» EXERCISE BRIEF
Your answer should be a single number: the count of lines in the entries below that contain "fdarray".

» RECORDS SUPPLIED
◇ ◇ ◇ ◇ ◇

(* ===== verification/Sysfile.v ===== *)
(** * kernel/sysfile.c

    The file-system calls: arguments checked, then calls into file.c and fs.c.
    [mypid], [mypt] and [cwd] are fields of myproc() that the file system
    reads; the device switch and killed() are arguments as in File.v. *)

From S2P Require Import Prelude CMem KString Riscv Kalloc Vm Locks Pipe Block Bio Log Fs File Printf Proc Sysproc Exec.

Definition O_RDONLY : Z := 0x000.
Definition O_WRONLY : Z := 0x001.
Definition O_RDWR : Z := 0x002.
Definition O_CREATE : Z := 0x200.
Definition O_TRUNC : Z := 0x400.

Section sysfile.
Variable kend : Z.
Variable trampoline : Z.
Variable me : nat.
Variable mypid : Z.
Variable mypt : Z.
Variable cwd : nat.
Variable iskilled : bool.
Variable stat_pad : list Z.
Variable devread : Z -> option (Z -> Z -> M filest Z).
Variable devwrite : Z -> option (Z -> Z -> M filest Z).

#[local] Abbreviation kfs := (zoom kfs_of).
#[local] Abbreviation begin_op' := (zoom klog_of begin_op).
#[local] Abbreviation end_op' := (zoom klog_of (end_op mypid)).
#[local] Abbreviation ilock' ip := (kfs (ilock mypid ip)).
#[local] Abbreviation iunlock' ip := (kfs (iunlock mypid ip)).
#[local] Abbreviation iput' ip := (kfs (iput mypid ip)).
#[local] Abbreviation iunlockput' ip := (kfs (iunlockput mypid ip)).
#[local] Abbreviation iupdate' ip := (kfs (iupdate mypid ip)).
#[local] Abbreviation close f := (zoom files_of (fileclose kend mypid f)).

Definition iget_fields (ip : nat) : M kst inode := let* s := kfs kget in kret (get_inode ip s).
Definition imod (ip : nat) (f : inode -> inode) : M kst unit := kfs (kmod (upd_inode ip f)).

(** ** Descriptors *)

(** The descriptor and its file, or nothing for -1. *)
Definition argfd (n : Z) : M kst (option (nat * nat)) :=
  let* fd := argint me n in
  let* p := pget me in
  if (fd <? 0) || (NOFILE <=? fd) then kret None
  else
    match default None (p_ofile p !! Z.to_nat fd) with
    | None => kret None
    | Some f => kret (Some (Z.to_nat fd, f))
    end.

Fixpoint fdalloc_loop (n fd f : nat) : M kst Z :=
  match n with
  | O => kret (-1)
  | S n' =>
      let* p := pget me in
      match default None (p_ofile p !! fd) with
      | None => pmod me (set_ofile fd (Some f)) ;;; kret (Z.of_nat fd)
      | Some _ => fdalloc_loop n' (S fd) f
      end
  end.
Definition fdalloc (f : nat) : M kst Z := fdalloc_loop (Z.to_nat NOFILE) 0 f.

Definition sys_dup : M kst Z :=
  let* r := argfd 0 in
  match r with
  | None => kret (-1)
  | Some (_, f) =>
      let* fd := fdalloc f in
      if fd <? 0 then kret (-1)
      else zoom files_of (filedup f) ;;; kret fd
  end.

Definition sys_read : M kst Z :=
  let* p := argaddr me 1 in
  let* n := argint me 2 in
  let* r := argfd 0 in
  match r with
  | None => kret (-1)
  | Some (_, f) => zoom files_of (fileread mypid mypt iskilled devread f p n)
  end.

Definition sys_write : M kst Z :=
  let* p := argaddr me 1 in
  let* n := argint me 2 in
  let* r := argfd 0 in
  match r with
  | None => kret (-1)
  | Some (_, f) => zoom files_of (filewrite mypid mypt iskilled devwrite f p n)
  end.

Definition sys_close : M kst Z :=
  let* r := argfd 0 in
  match r with
  | None => kret (-1)
  | Some (fd, f) => pmod me (set_ofile fd None) ;;; close f ;;; kret 0
  end.

Definition sys_fstat : M kst Z :=
  let* st := argaddr me 1 in
  let* r := argfd 0 in
  match r with
  | None => kret (-1)
  | Some (_, f) => zoom files_of (filestat mypid mypt stat_pad f st)
  end.

(** ** Links *)

(** The label [bad] of [sys_link]. *)
Definition sys_link_bad (ip : nat) : M kst Z :=
  ilock' ip ;;;
  imod ip (fun x => set_nlink (i16 (i_nlink x - 1)) x) ;;;
  iupdate' ip ;;;
  iunlockput' ip ;;;
  end_op' ;;;
  kret (-1).

Definition sys_link : M kst Z :=
  let* (r0, old) := argstr me 0 MAXPATH in
  if r0 <? 0 then kret (-1)
  else
    let* (r1, new) := argstr me 1 MAXPATH in
    if r1 <? 0 then kret (-1)
    else
      begin_op' ;;;
      let* ip := kfs (namei mypid mypt cwd old) in
      match ip with
      | None => end_op' ;;; kret (-1)
      | Some ip =>
          ilock' ip ;;;
          let* x := iget_fields ip in
          if i_type x =? T_DIR then iunlockput' ip ;;; end_op' ;;; kret (-1)
          else
            imod ip (fun x => set_nlink (i16 (i_nlink x + 1)) x) ;;;
            iupdate' ip ;;;
            iunlock' ip ;;;
            let* (dp, name) := kfs (nameiparent mypid mypt cwd new (replicate 14 0)) in
            match dp with
            | None => sys_link_bad ip
            | Some dp =>
                ilock' dp ;;;
                let* d := iget_fields dp in
                let* x := iget_fields ip in
                let* r := (if negb (i_dev d =? i_dev x) then kret (-1)
                           else kfs (dirlink mypid mypt dp name (i_inum x))) in
                if r <? 0 then iunlockput' dp ;;; sys_link_bad ip
                else
                  iunlockput' dp ;;;
                  iput' ip ;;;
                  end_op' ;;;
                  kret 0
            end
      end.

Fixpoint isdirempty_loop (fuel : nat) (dp : nat) (off : Z) : M kst bool :=
  let* x := iget_fields dp in
  if off <? i_size x then
    match fuel with
    | O => stuck
    | S f =>
        let* (r, de) := kfs (readi mypid mypt dp KernDst off DESIZE) in
        if negb (r =? DESIZE) then panic "isdirempty: readi"
        else if negb (de_inum de =? 0) then kret false
        else isdirempty_loop f dp (off + DESIZE)
    end
  else kret true.
Definition isdirempty (dp : nat) : M kst bool :=
  let* x := iget_fields dp in
  isdirempty_loop (Z.to_nat (i_size x / DESIZE + 1)) dp (2 * DESIZE).

(** The label [bad] of [sys_unlink]. *)
Definition sys_unlink_bad (dp : nat) : M kst Z := iunlockput' dp ;;; end_op' ;;; kret (-1).

Definition dot : list Z := [46].
Definition dotdot : list Z := [46; 46].

Definition sys_unlink : M kst Z :=
  let* (r, path) := argstr me 0 MAXPATH in
  if r <? 0 then kret (-1)
  else
    begin_op' ;;;
    let* (dp, name) := kfs (nameiparent mypid mypt cwd path (replicate 14 0)) in
    match dp with
    | None => end_op' ;;; kret (-1)
    | Some dp =>
        ilock' dp ;;;
        if (namecmp name dot =? 0) || (namecmp name dotdot =? 0) then sys_unlink_bad dp
        else
          let* r := kfs (dirlookup mypid mypt dp name) in
          match r with
          | None => sys_unlink_bad dp
          | Some (ip, off) =>
              ilock' ip ;;;
              let* x := iget_fields ip in
              if i_nlink x <? 1 then panic "unlink: nlink < 1"
              else
                let* empty := (if i_type x =? T_DIR then isdirempty ip else kret true) in
                if negb empty then iunlockput' ip ;;; sys_unlink_bad dp
                else
                  let* r := kfs (writei mypid mypt dp (KernSrc (replicate 16 0)) off DESIZE) in
                  if negb (r =? DESIZE) then panic "unlink: writei"
                  else
                    (if i_type x =? T_DIR then
                       imod dp (fun d => set_nlink (i16 (i_nlink d - 1)) d) ;;; iupdate' dp
                     else kret tt) ;;;
                    iunlockput' dp ;;;
                    imod ip (fun x => set_nlink (i16 (i_nlink x - 1)) x) ;;;
                    iupdate' ip ;;;
                    iunlockput' ip ;;;
                    end_op' ;;;
                    kret 0
          end
    end.

(** ** Creating and opening *)

Definition set_new (major minor : Z) (x : inode) : inode :=
  Inode (i_dev x) (i_inum x) (i_ref x) (i_lock x) (i_valid x) (i_type x) major minor 1 (i_size x) (i_addrs x).

(** The label [fail] of [create]. *)
Definition create_fail (ip dp : nat) : M kst (option nat) :=
  imod ip (set_nlink 0) ;;;
  iupdate' ip ;;;
  iunlockput' ip ;;;
  iunlockput' dp ;;;
  kret None.

(** [type], [major] and [minor] are shorts. *)
Definition create (path : list Z) (type major minor : Z) : M kst (option nat) :=
  let* (dp, name) := kfs (nameiparent mypid mypt cwd path (replicate 14 0)) in
  match dp with
  | None => kret None
  | Some dp =>
      ilock' dp ;;;
      let* r := kfs (dirlookup mypid mypt dp name) in
      match r with
      | Some (ip, _) =>
          iunlockput' dp ;;;
          ilock' ip ;;;
          let* x := iget_fields ip in
          if (type =? T_FILE) && ((i_type x =? T_FILE) || (i_type x =? T_DEVICE)) then kret (Some ip)
          else iunlockput' ip ;;; kret None
      | None =>
          let* d := iget_fields dp in
          let* r := kfs (ialloc mypid (i_dev d) type) in
          match r with
          | None => iunlockput' dp ;;; kret None
          | Some ip =>
              ilock' ip ;;;
              imod ip (set_new major minor) ;;;
              iupdate' ip ;;;
              let* x := iget_fields ip in
              let* d := iget_fields dp in
              let* r := (if type =? T_DIR then
                           let* r := kfs (dirlink mypid mypt ip dot (i_inum x)) in
                           if r <? 0 then kret r
                           else kfs (dirlink mypid mypt ip dotdot (i_inum d))
                         else kret 0) in
              if r <? 0 then create_fail ip dp
              else
                let* r := kfs (dirlink mypid mypt dp name (i_inum x)) in
                if r <? 0 then create_fail ip dp
                else
                  (if type =? T_DIR then
                     imod dp (fun d => set_nlink (i16 (i_nlink d + 1)) d) ;;; iupdate' dp
                   else kret tt) ;;;
                  iunlockput' dp ;;;
                  kret (Some ip)
          end
      end
  end.

(** [sys_open] once the inode is locked. *)
Definition sys_open_file (ip : nat) (omode : Z) : M kst Z :=
  let fail := iunlockput' ip ;;; end_op' ;;; kret (-1) in
  let* x := iget_fields ip in
  if (i_type x =? T_DEVICE) && ((i_major x <? 0) || (NDEV <=? i_major x)) then fail
  else
    let* f := zoom files_of filealloc in
    match f with
    | None => fail
    | Some f =>
        let* fd := fdalloc f in
        if fd <? 0 then close f ;;; fail
        else
          zoom files_of (kmod (upd_file f (fun y =>
            if i_type x =? T_DEVICE
            then File FD_DEVICE (f_ref y) (f_readable y) (f_writable y) (f_pipe y) (f_ip y) (f_off y) (i_major x)
            else File FD_INODE (f_ref y) (f_readable y) (f_writable y) (f_pipe y) (f_ip y) 0 (f_major y)))) ;;;
          zoom files_of (kmod (upd_file f (fun y =>
            File (f_type y) (f_ref y)
              (b2z (negb (truth (Z.land omode O_WRONLY))))
              (b2z (truth (Z.land omode O_WRONLY) || truth (Z.land omode O_RDWR)))
              (f_pipe y) ip (f_off y) (f_major y)))) ;;;
          (if truth (Z.land omode O_TRUNC) && (i_type x =? T_FILE) then kfs (itrunc mypid ip) else kret tt) ;;;
          iunlock' ip ;;;
          end_op' ;;;
          kret fd
    end.

Definition sys_open : M kst Z :=
  let* omode := argint me 1 in
  let* (n, path) := argstr me 0 MAXPATH in
  if n <? 0 then kret (-1)
  else
    begin_op' ;;;
    if truth (Z.land omode O_CREATE) then
      let* ip := create path T_FILE 0 0 in
      match ip with
      | None => end_op' ;;; kret (-1)
      | Some ip => sys_open_file ip omode
      end
    else
      let* ip := kfs (namei mypid mypt cwd path) in
      match ip with
      | None => end_op' ;;; kret (-1)
      | Some ip =>
          ilock' ip ;;;
          let* x := iget_fields ip in
          if (i_type x =? T_DIR) && negb (omode =? O_RDONLY) then iunlockput' ip ;;; end_op' ;;; kret (-1)
          else sys_open_file ip omode
      end.

(** [sys_mkdir] and [sys_mknod] after [argstr]. *)
Definition make_node (r : Z) (path : list Z) (type major minor : Z) : M kst Z :=
  let* ip := (if r <? 0 then kret None else create path type major minor) in
  match ip with
  | None => end_op' ;;; kret (-1)
  | Some ip => iunlockput' ip ;;; end_op' ;;; kret 0
  end.

Definition sys_mkdir : M kst Z :=
  begin_op' ;;;
  let* (r, path) := argstr me 0 MAXPATH in
  make_node r path T_DIR 0 0.

Definition sys_mknod : M kst Z :=
  begin_op' ;;;
  let* major := argint me 1 in
  let* minor := argint me 2 in
  let* (r, path) := argstr me 0 MAXPATH in
  make_node r path T_DEVICE (i16 major) (i16 minor).

Definition sys_chdir : M kst Z :=
  begin_op' ;;;
  let* (r, path) := argstr me 0 MAXPATH in
  let* ip := (if r <? 0 then kret None else kfs (namei mypid mypt cwd path)) in
  match ip with
  | None => end_op' ;;; kret (-1)
  | Some ip =>
      ilock' ip ;;;
      let* x := iget_fields ip in
      if negb (i_type x =? T_DIR) then iunlockput' ip ;;; end_op' ;;; kret (-1)
      else
        iunlock' ip ;;;
        let* p := pget me in
        with_cwd (p_cwd p) (fun old => iput' old) ;;;
        end_op' ;;;
        pmod me (set_cwd (Some ip)) ;;;
        kret 0
  end.

(** ** exec and pipe *)

(** [for(i = 0; i < NELEM(argv) && argv[i] != 0; i++) kfree(argv[i]);] *)
Fixpoint free_args (pages : list Z) : M kst unit :=
  match pages with
  | [] => kret tt
  | pa :: l => zoom kmem_of (kfree kend pa) ;;; free_args l
  end.

(** The loop of [sys_exec] from argument [i] on: the pages allocated so far,
    and the strings unless an argument is bad. *)
Fixpoint fetch_args (fuel : nat) (uargv i : Z) (pages : list Z) (argv : list (list Z)) : M kst (list Z * option (list (list Z))) :=
  match fuel with
  | O => kret (pages, None)       (* i >= NELEM(argv) *)
  | S f =>
      let* (r, uarg) := fetchaddr me (u64 (uargv + 8 * i)) in
      if r <? 0 then kret (pages, None)
      else if uarg =? 0 then kret (pages, Some argv)
      else
        let* pa := zoom kmem_of kalloc in
        if pa =? 0 then kret (pages, None)
        else
          let* (r, arg) := fetchstr me uarg PGSIZE in
          if r <? 0 then kret (pages ++ [pa], None)
          else
            zoom kmem_of (kmod (with_mem (fun m => store_bytes m pa (arg ++ [0])))) ;;;
            fetch_args f uargv (i + 1) (pages ++ [pa]) (argv ++ [arg])
  end.

Definition sys_exec : M kst Z :=
  let* uargv := argaddr me 1 in
  let* (r, path) := argstr me 0 MAXPATH in
  if r <? 0 then kret (-1)
  else
    let* (pages, argv) := fetch_args (Z.to_nat MAXARG) uargv 0 [] [] in
    match argv with
    | None => free_args pages ;;; kret (-1)
    | Some argv =>
        let* ret := exec kend trampoline me mypid mypt cwd path argv in
        free_args pages ;;;
        kret ret
    end.

(** Undo [sys_pipe]: close the descriptors that were allocated and both files. *)
Definition sys_pipe_fail (fds : list nat) (rf wf : nat) : M kst Z :=
  foldr (fun fd k => pmod me (set_ofile fd None) ;;; k) (kret tt) fds ;;;
  close rf ;;;
  close wf ;;;
  kret (-1).

Definition sys_pipe : M kst Z :=
  let* fdarray := argaddr me 0 in
  let* r := zoom files_of (pipealloc kend mypid) in
  match r with
  | None => kret (-1)
  | Some (rf, wf) =>
      let* fd0 := fdalloc rf in
      if fd0 <? 0 then sys_pipe_fail [] rf wf
      else
        let* fd1 := fdalloc wf in
        if fd1 <? 0 then sys_pipe_fail [Z.to_nat fd0] rf wf
        else
          let* p := pget me in
          let* r := zoom kmem_of (copyout (p_pagetable p) fdarray (le_encode 4 fd0)) in
          let* r := (if r <? 0 then kret r
                     else zoom kmem_of (copyout (p_pagetable p) (u64 (fdarray + 4)) (le_encode 4 fd1))) in
          if r <? 0 then sys_pipe_fail [Z.to_nat fd0; Z.to_nat fd1] rf wf
          else kret 0
  end.
End sysfile.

◇ ◇ ◇ ◇ ◇

» RESPONSE TO THE TASK
3